David E. Sanger and Steven Erlanger at NYT:
The top foreign policy official for the European Union had a blunt assessment on Friday of the Trump administration’s apparent willingness to give Russia’s leader, Vladimir V. Putin, much of what he wants in Ukraine, even before negotiations to end the three-year war begin.

“It’s appeasement,” the official, Kaja Kallas, declared at the Munich Security Conference. “It has never worked.”

Ms. Kallas, a former prime minister of Estonia, was hardly the only European diplomat uttering the word “appeasement,” with all its historical resonance, though she was one of the few willing to do so on the record.

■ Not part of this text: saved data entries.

(* ===== verification/ServiceDirectoryInv.v ===== *)
(** * A directory row and the calls on it

    Connects, accepts, releases and closes leave the directory lock between
    their sections.  The calls under way on a row are its tasks; this file
    states what ties a row to its tasks and shows that every section of every
    operation keeps it, with the receipts the row and its tasks hold
    accounted for. *)

From S2P Require Import Prelude ServiceTransition Bytes KObject HandleTable ChannelCore Credentials.
From S2P Require Import Sha256 ServiceManifest ServiceManifestGraph ServiceLifecycleBroker ServiceDirectory ServiceDirectoryRows.

Implicit Types (r : ServiceDirectoryRow) (q : ServiceDirectoryQueuedChannel) (a : ServiceDirectoryAcceptedChannel).

#[local] Arguments sumZ : simpl never.

(** Permutations of receipts from permutations of receipts, by counting. *)
Ltac permute :=
  let dec := constr:(ServiceEndpointOwnerReceipt_eq_dec) in
  repeat match goal with H : @Permutation ServiceEndpointOwnerReceipt _ _ |- _ => rewrite (Permutation_count_occ dec) in H end;
  apply (Permutation_count_occ dec); let x := fresh in intros x;
  repeat match goal with H : forall y : ServiceEndpointOwnerReceipt, count_occ _ _ y = _ |- _ => specialize (H x) end;
  repeat rewrite count_occ_app in *; cbn [count_occ app] in *; lia.

(** ** Calls between their sections *)

Inductive dtask :=
| TConnect (service : ServiceKey) (channel : ServiceEndpointChannelKey)
| TAccept (key : ServiceDirectoryAcceptedChannelKey) (acceptor_object : Z)
| TRelease (key : ServiceDirectoryAcceptedChannelKey) (receipt : ServiceEndpointOwnerReceipt)
| TClose (service : ServiceKey) (owner : ServiceInstanceToken) (batch : list ServiceDirectoryOwnedChannel).
Implicit Types (t : dtask) (ts : list dtask).
Lemma close_begin_keys k owner reason : dir_step [] d (CloseBeginLocked addr d k owner reason).2.
Proof.
  unfold CloseBeginLocked. destruct (_ || _); [apply dir_step_refl|]. apply locked_dir_step. resolved Hr. destruct (negb _); [apply dir_step_refl|].
  set (r0 := if _ || _ then _ else _). destruct (resolve_lookup d k r Hr) as (_ & Hu & _).
  assert (row_step [] r r0 /\ entry_in_use r0 = true) as [Hs Hu0] by (subst r0; destruct (_ || _); split; try done; by apply row_step_same).
  clearbody r0. destruct (negb (bool_decide (dr_state r0 = EntryClosing))); [apply dir_step_refl|].
  destruct (negb _ || _); [by eapply dir_step_put|]. pose proof (detach_keys r0 Hu0) as Hd. destruct (detach_channels r0) as [[|c batch] r1]; cbn [snd] in Hd.
  - destruct (TryRecycleLocked r1) as [recycled r2] eqn:E. pose proof (recycle_row_step r1) as Hrec. rewrite E in Hrec.
    eapply dir_step_put; [done|]. eapply row_step_trans; [|exact Hrec]. by eapply row_step_trans.
  - eapply dir_step_put; [done|]. eapply row_step_trans; [exact Hs|]. destruct Hd. by split.
Qed.

Lemma close_finish_keys k owner n drained failed first_failure :
  dir_step [] d (CloseFinishLocked d k owner n drained failed first_failure).2.
Proof.
  unfold CloseFinishLocked. apply guarded_dir_step. resolved Hr. destruct (_ || _); [apply dir_step_refl|].
  match goal with |- context [TryRecycleLocked ?x] => pose proof (recycle_row_step x) as Hs; destruct (TryRecycleLocked x) as [recycled r1] end.
  eapply dir_step_put; [done|]. eapply row_step_trans; [|exact Hs]. by eapply resolved_same_row.
Qed.

End sections.

(** ** Calls *)

Definition published_by w (c : dcall) : list (ProcessKey * Z) :=
  match c with
  | DAccepted n published => match w_tasks w !! n with Some (TAccept key _) => new_handle (w_dir w) key published | _ => [] end
  | _ => []
  end.
Lemma druns_dinv w h w' : druns addr w h w' -> room_kept addr w h -> dinv w ->
  dinv w' /\ (hinv w -> hinv w' /\ Forall (fun step => answer_fine step.2) h).
Proof.
  induction 1 as [w|w c answer w1 h w2 Hok Hex Hrun IH]; intros Hroom H; [done|]. cbn [room_kept] in Hroom. rewrite Hex in Hroom. destruct Hroom as [Hfit Hroom].
  destruct (dexec_dinv w c answer w1 H Hok Hfit Hex) as [H1 Ha]. destruct (IH Hroom H1) as [H2 Hf]. split; [done|]. intros Hh.
  destruct (Hf (dexec_hinv w c answer w1 H Hok Hex Hh)). auto.
Qed.

End steps.
Lemma idle_row w k i r : row_inv i r (tasks_at i (w_tasks w)) -> dr_key r = k -> idle w k ->
  dr_external_publishers r = 0 /\ dr_close_driver_active r = 0 /\ dr_close_batch_outstanding r = 0 /\ HasAcceptedReleaseDriverLocked r = false.
Proof.
  intros Hinv Hkey Hidle. assert (tasks_at i (w_tasks w) = []) as Hnil.
  { destruct (tasks_at i (w_tasks w)) as [|t ts] eqn:E; [done|]. exfalso.
    destruct (rt_fits _ _ (ri_tasks _ _ _ Hinv) t (list_elem_of_here _ _)) as [Ht _].
    assert (t ∈ w_tasks w) as Hin by (apply (list_elem_of_filter (fun t => task_slot t = Z.of_nat i)); fold (tasks_at i (w_tasks w)); rewrite E; apply list_elem_of_here).
    apply (proj1 (Forall_forall _ _) Hidle t Hin). congruence. }
  rewrite Hnil in Hinv. destruct Hinv as [Hf Ht _]. rewrite (rt_publishers _ _ Ht), (rt_closes _ _ Ht).
  pose proof (rt_closes _ _ Ht) as Hd. unfold sumZ in Hd |- *. cbn in Hd |- *. split_and!; try done.
  - destruct (cf_driver _ (rf_closing _ _ Hf)) as [[_ ?]|[Hd' _]]; [done|]. rewrite Hd in Hd'. discriminate.
  - apply not_true_iff_false. intros (j & Hj%in_seq & Hb)%existsb_exists. unfold accepted_at in Hb.
    pose proof (nth_some (dr_accepted_channels r) zero_accepted j 8 (af_length _ (rf_accepted _ _ Hf)) ltac:(change (Z.to_nat kServiceDirectoryAcceptedCapacity) with 8%nat in Hj; lia)) as Ha.
    set (a := nth j _ _) in *. destruct (accepted_in_use a) eqn:Hu.
    + pose proof (rt_releases _ _ Ht j a Ha Hu) as Hr. rewrite Hb in Hr. discriminate.
    + assert (row_inv i r []) as Hinv by (by split).
      by rewrite (free_slot_idle i r [] Hinv j a Ha Hu) in Hb.
Qed.

(** What a step of the drive is. *)
Definition drives (k : ServiceKey) (owner : ServiceInstanceToken) (step : dcall * danswer) : Prop :=
  step.1 = DClose k owner CloseUnregister \/ exists n m, step.1 = DClosed n (replicate m EpOk).

(** A drive publishes nothing, so none of its steps needs room. *)
Lemma drives_room k owner h : forall w, Forall (drives k owner) h -> room_kept addr w h.
Proof.
  induction h as [|[c answer] h IH]; intros w Hd; cbn [room_kept]; [done|]. apply Forall_cons in Hd as [Hc Hd]. split.
  - destruct Hc as [Hc|(n & m & Hc)]; cbn in Hc; by rewrite Hc.
  - destruct (dexec addr w c) as [[? w']|]; [by apply IH|done].
Qed.

(** The first section: the mark, and the batch or the end. *)
Lemma close_begin w k r : dinv w -> key_typed k -> ResolveExactLocked (w_dir w) k = Some r -> idle w k -> row_quiet r ->
  exists i r0 batch r1, (i < Z.to_nat kServiceDirectoryCapacity)%nat /\ ServiceKeyIsValid k = true /\
    dr_closing_count r0 = dr_closing_count r /\ row_receipts r0 = row_receipts r /\ detached i r0 (tasks_at i (w_tasks w)) batch r1 /\
    detach_channels r0 = (batch, r1) /\ row_fine i r0 /\ row_quiet r0 /\ dr_key r1 = k /\ dr_owner r1 = dr_owner r /\
    dr_external_publishers r1 = 0 /\ dr_close_batch_outstanding r1 = 0 /\
    CloseBeginLocked addr (w_dir w) k (dr_owner r) CloseUnregister =
      match batch with
      | [] => (inl (CloseFailure (if (TryRecycleLocked r1).1 then DirOk else DirBusy) EpOk 0), put_entry (w_dir w) k (TryRecycleLocked r1).2)
      | _ => (inr batch, put_entry (w_dir w) k (with_closing r1 (dr_closing_channels r1) (dr_closing_count r1) (Z.of_nat (length batch)) 1))
      end.
Proof.
  intros H Hk Hres Hidle Hq. destruct (resolve_row w k r H Hk Hres) as (i & Hi & Hslot & Hlt & Hr & Hkey & Hinv).
  pose proof (rf_static _ _ (ri_fine _ _ _ Hinv)) as Hst. unfold static_ok in Hst. rewrite !andb_true_iff in Hst.
  destruct Hst as (((((_ & Hot) & _) & Hv) & _) & _). rewrite Hkey in Hv.
  destruct (close_marks i r _ CloseUnregister Hinv ltac:(done)) as (Hi0 & Hh0 & Hs0 & Hk0 & Hn0 & Ho0).
  destruct (idle_row w k i _ Hi0 ltac:(by rewrite Hk0) Hidle) as (Hp & Hd & Hb & Hno).
  set (r0 := if bool_decide (dr_state r = EntryReserved) || bool_decide (dr_state r = EntryActive) then _ else _) in *.
  assert (row_quiet r0) as Hq0 by (destruct Hq; subst r0; destruct (_ || _); by split).
  pose proof (detach_row i r0 _ Hi0 Hs0 Hd Hno) as Hdet. pose proof (detach_quiet i r0 (ri_fine _ _ _ Hi0) Hq0) as Hdq.
  assert (CloseBeginLocked addr (w_dir w) k (dr_owner r) CloseUnregister =
    let '(batch, row) := detach_channels r0 in
    match batch with
    | [] => let '(recycled, row) := TryRecycleLocked row in
            (inl (CloseFailure (if recycled : bool then DirOk else DirBusy) EpOk 0), put_entry (w_dir w) k row)
    | _ => (inr batch, put_entry (w_dir w) k (with_closing row (dr_closing_channels row) (dr_closing_count row) (Z.of_nat (length batch)) 1))
    end) as Hbegin.
  { unfold CloseBeginLocked. rewrite Hv, Hot. cbn [negb orb]. rewrite !bool_decide_false by done. cbn [orb].
    rewrite (locked_open addr Haddr w) by done. rewrite Hres. rewrite (bool_decide_true (dr_owner r = dr_owner r)) by done. cbn [negb].
    fold r0. rewrite (bool_decide_true (dr_state r0 = EntryClosing)), Hd, Hno by done. done. }
  exists i, r0, (detach_channels r0).1, (detach_channels r0).2.
  destruct (detach_channels r0) as [batch r1]. cbn [fst snd] in *. destruct Hdet as [Di Ds (Dk & Do & Dn & Dd) Dc Db Dr].
  destruct Hdq as (Q1 & Q2 & Q3 & _ & _).
  split_and!; try done; try congruence.
  - subst r0. by destruct (_ || _).
  - unfold held in Hh0. by apply app_inv_tail in Hh0.
  - apply Hi0.
  - rewrite Hbegin. destruct batch; [by destruct (TryRecycleLocked r1)|done].
Qed.

Lemma recycle_quiet r : dr_state r = EntryClosing -> row_quiet r -> dr_accept_count r = 0 -> dr_accepted_count r = 0 ->
  dr_external_publishers r = 0 -> dr_closing_count r = 0 -> dr_close_batch_outstanding r = 0 -> dr_close_driver_active r = 0 ->
  (TryRecycleLocked r).1 = true.
Proof.
  intros Hs [Ha Ho _] H1 H2 H3 H4 H5 H6. unfold TryRecycleLocked. rewrite (bool_decide_true (dr_state r = EntryClosing)), Ha, Ho, H1, H2, H3, H4, H5, H6 by done. done.
Qed.

Lemma recycled_counts r : (TryRecycleLocked r).1 = true -> dr_accept_count r = 0 /\ dr_accepted_count r = 0.
Proof.
  unfold TryRecycleLocked. destruct (_ || _) eqn:E; [done|]. rewrite !orb_false_iff, !negb_false_iff, !Z.eqb_eq in E. tauto.
Qed.

(** A batch taken, released and ended. *)
Lemma close_batch w k owner r1 b : dinv w -> key_typed k -> ServiceKeyIsValid k = true -> Z.of_nat (length (w_tasks w)) + 2 < u32_max ->
  dr_key r1 = k -> dr_owner r1 = owner -> dr_state r1 = EntryClosing -> Forall owned_held b ->
  let r1' := with_closing r1 (dr_closing_channels r1) (dr_closing_count r1) (Z.of_nat (length b)) 1 in
  let r2 := with_closing r1' (dr_closing_channels r1') 0 0 0 in
  CloseBeginLocked addr (w_dir w) k owner CloseUnregister = (inr b, put_entry (w_dir w) k r1') ->
  exists h w', druns addr w h w' /\ (length h <= 2)%nat /\ Forall (drives k owner) h /\ w_tasks w' = w_tasks w /\
    w_done w' = w_done w ++ map ow_owner b /\ ResolveExactLocked (w_dir w') k = if (TryRecycleLocked r2).1 then None else Some r2.
Proof.
  intros H Hk Hv Hfew Hk1 Ho1 Hs1 Hb r1' r2 Hbegin. pose proof (di_length _ H) as Hlen.
  assert (entry_in_use r1' = true /\ entry_in_use r2 = true) as [Hu1 Hu2] by (unfold entry_in_use, r2, r1'; cbn; by rewrite Hs1).
  set (d1 := put_entry (w_dir w) k r1') in *. set (w1 := starts w d1 (TClose k owner b)).
  assert (dexec addr w (DClose k owner CloseUnregister) = Some (ABatch b, w1)) as E1 by (cbn [dexec]; by rewrite Hbegin).
  assert (call_ok w (DClose k owner CloseUnregister)) as Hok by (split; [lia|done]).
  destruct (dexec_dinv addr Haddr w _ _ _ H Hok I E1) as [H1 _].
  assert (w_tasks w1 !! length (w_tasks w) = Some (TClose k owner b)) as Hn by (apply list_lookup_middle; done).
  destruct (drain_all b Hb 0) as [Hda Hdr].
  assert (ResolveExactLocked d1 k = Some r1') as Hres1 by (unfold d1; rewrite resolve_put, Hu1 by done; by rewrite bool_decide_true).
  set (w2 := ends w1 (put_entry d1 k (TryRecycleLocked r2).2) (length (w_tasks w)) (map ow_owner b) []).
  set (end_answer := AStatus (if (TryRecycleLocked r2).1 then DirOk else DirBusy)).
  assert (dexec addr w1 (DClosed (length (w_tasks w)) (replicate (length b) EpOk)) = Some (end_answer, w2)) as E2.
  { cbn [dexec]. rewrite Hn, Hda, Hdr. unfold CloseFinishLocked. rewrite (guarded_open w1) by done. change (w_dir w1) with d1. rewrite Hres1.
    rewrite (bool_decide_true (dr_owner r1' = owner)), (bool_decide_true (dr_state r1' = EntryClosing)) by done.
    change (dr_close_driver_active r1') with 1. change (dr_close_batch_outstanding r1') with (Z.of_nat (length b)). rewrite !Z.eqb_refl. cbn [negb orb].
    change (with_closing r1' _ _ 0 0) with r2. unfold w2, end_answer. by destruct (TryRecycleLocked r2). }
  exists [(DClose k owner CloseUnregister, ABatch b); (DClosed (length (w_tasks w)) (replicate (length b) EpOk), end_answer)], w2.
  split_and!; [|cbn; lia| | |done|].
  - eapply druns_cons; [exact Hok|exact E1|]. eapply druns_cons; [|exact E2|constructor]. split; [|done]. cbn. rewrite length_app. cbn. lia.
  - constructor; [by left|]. constructor; [right; by do 2 eexists|done].
  - cbn. rewrite delete_middle. by rewrite app_nil_r.
  - cbn [w2 w_dir ends]. apply recycle_resolve; try done. unfold d1, put_entry, with_row. cbn [sd_rows]. by rewrite length_insert.
Qed.

(** What is left of the registration after one close: nothing, or, when the
    close took the channels an earlier one had left, the others. *)
Definition after_close k r w' gone : Prop :=
  (ResolveExactLocked (w_dir w') k = None /\ gone ≡ₚ row_receipts r) \/
  (dr_closing_count r <> 0 /\ exists r', ResolveExactLocked (w_dir w') k = Some r' /\ row_quiet r' /\ dr_owner r' = dr_owner r /\
    dr_closing_count r' = 0 /\ gone ++ row_receipts r' ≡ₚ row_receipts r).

Lemma close_round w k r : dinv w -> key_typed k -> Z.of_nat (length (w_tasks w)) + 2 < u32_max ->
  ResolveExactLocked (w_dir w) k = Some r -> idle w k -> row_quiet r ->
  exists h w' gone, druns addr w h w' /\ (length h <= 2)%nat /\ Forall (drives k (dr_owner r)) h /\ w_tasks w' = w_tasks w /\
    w_done w' = w_done w ++ gone /\ after_close k r w' gone.
Proof.
  intros H Hk Hfew Hres Hidle Hq.
  destruct (close_begin w k r H Hk Hres Hidle Hq) as (i & r0 & batch & r1 & Hlt & Hv & Hc0 & Hr0 & Hdet & Hch & Hf0 & Hq0 & Hk1 & Ho1 & Hp1 & Hb1 & Hbegin).
  destruct Hdet as [Di Ds (_ & _ & _ & Dd) Dc [Db Dl] Dr]. pose proof (detach_quiet i r0 Hf0 Hq0) as Hdq. rewrite Hch in Hdq.
  destruct Hdq as (Q1 & _ & _ & Q4 & Q5). pose proof (rf_in_use _ _ (ri_fine _ _ _ Di)) as Hu1. rewrite Hr0 in Dr.
  pose proof (rf_accepted _ _ (ri_fine _ _ _ Di)) as Ha1. destruct batch as [|c batch].
  - destruct (Q4 (Q5 eq_refl)) as [Q6 Q7]. pose proof (recycle_quiet r1 Ds Q1 Q6 Q7 Hp1 Dc Hb1 Dd) as Hrec. rewrite Hrec in Hbegin.
    exists [(DClose k (dr_owner r) CloseUnregister, AStatus DirOk)], (only_dir w (put_entry (w_dir w) k (TryRecycleLocked r1).2)), [].
    split_and!; [|cbn; lia|by repeat constructor|done|by rewrite app_nil_r|left; split].
    + eapply druns_cons; [split; [lia|done]| |constructor]. cbn [dexec]. by rewrite Hbegin.
    + cbn [w_dir only_dir]. pose proof (di_length _ H). by rewrite recycle_resolve, Hrec by done.
    + by rewrite <- Dr, (no_receipts r1 Ha1 Q6 Q7 Dc).
  - set (b := c :: batch) in *. destruct (close_batch w k (dr_owner r) r1 b H Hk Hv Hfew Hk1 Ho1 Ds Db Hbegin) as (h & w' & Hrun & Hl & Hdrv & Ht & Hd & Hfin).
    exists h, w', (map ow_owner b). split_and!; try done. set (r2 := with_closing _ _ 0 0 0) in Hfin.
    assert (row_quiet r2) as Q2 by (destruct Q1; by split).
    destruct (TryRecycleLocked r2).1 eqn:Erec; [left|right]; (split; [try done|]).
    + rewrite <- Dr. destruct (recycled_counts r2 Erec) as [Hz1 Hz2]. by rewrite (no_receipts r1 Ha1 Hz1 Hz2 Dc).
    + intros Hz. destruct (Q4 ltac:(congruence)) as [Q6 Q7]. by rewrite recycle_quiet in Erec.
    + exists r2. split_and!; try done. rewrite <- Dr, Permutation_app_comm.
      assert (row_receipts r2 = row_receipts r1) as -> by (unfold row_receipts; change (queue_list r2) with (queue_list r1); cbn; by rewrite Dc). done.
Qed.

It was an almost-universal description of the Trump administration’s disorganized and often publicly contradictory approach to the questions seizing the continent: What kind of peace deal does President Trump have in mind? And will it be done with Mr. Putin over the heads of both the Ukrainians and the Europeans, whom Mr. Trump apparently expects to bear the burden of Ukraine’s future security?

Adam Wren at Politico:

Policymakers across the continent are still reeling from VP JD Vance’s blistering speech yesterday, during which he chided Europe and told it to open up to the far right, as NYT’s Jim Tankersley, Steven Erlanger and David Sanger report. German Chancellor Olaf Scholz derided Vance’s comments, citing Germany’s history with Nazis, Bloomberg’s Christoph Rauwald and Stephanie Lai report. (“No one is talking about anything else,” a senior Eastern European official told POLITICO’s Robbie Gramer, Paul McLeary, Jack Detsch and Joe Gould).

Vance’s speech could be remembered as one of the most important speeches a sitting vice president ever delivered. Quick: Recall any speech former VP Mike Pence ever made while in office.

tic:

Day-to-day operations at the Pentagon and other agencies are usually run by a deputy secretary. The previous deputy under Lloyd Austin, Kath Hicks, has a Ph.D. from MIT and years of experience in national defense, including at the Pentagon. Trump’s nominee to succeed her is the billionaire Steve Feinberg, who co-founded Cerberus Capital. He has no military or Pentagon experience. (Likewise, Trump’s pick for secretary of the Navy, John Phelan, is a wealthy businessman and art collector who has never served in the military or any government position.)

Below the secretary, several undersecretaries serve as the senior managers of the institution, and the news here is also worrisome. In 2020, Trump tried to nominate Bradley Hansell, a special assistant to Trump in his first term, as the deputy undersecretary for intelligence (in order to replace someone whose loyalty came into question among Trump’s advisers), a nomination that was returned to Trump without action from the Senate. This time, Trump has nominated Hansell (whose background is in venture capital) for the more senior job of undersecretary, despite his lack of qualifications. Trump has also tapped Emil Michael, a tech investor and executive at Uber and Klout, as undersecretary for research and engineering. Michael is a lawyer; his predecessor in the research and engineering post in the Biden administration, Heidi Shyu, was an actual engineer, with long experience in defense production and acquisition issues.

...

After Hegseth, Trump’s most disturbing DOD nomination—at least so far—is Anthony Tata, the retired one-star general whom Trump has put forward as undersecretary for personnel and readiness. Tata’s views are extreme: He once referred to President Barack Obama as a “terrorist,” claimed that former CIA Director John Brennan was trying to kill Trump, and pushed the conspiracy theory that Bill and Hillary Clinton had murdered several of their political opponents. Trump had to pull Tata’s nomination in 2020 as undersecretary for policy (the position Colby is now slated to get) just 90 minutes before his Senate hearing, after being told that the votes to confirm him were not there. The president is now going to send Tata back and humiliate the Republicans into voting for yet another unacceptable nominee.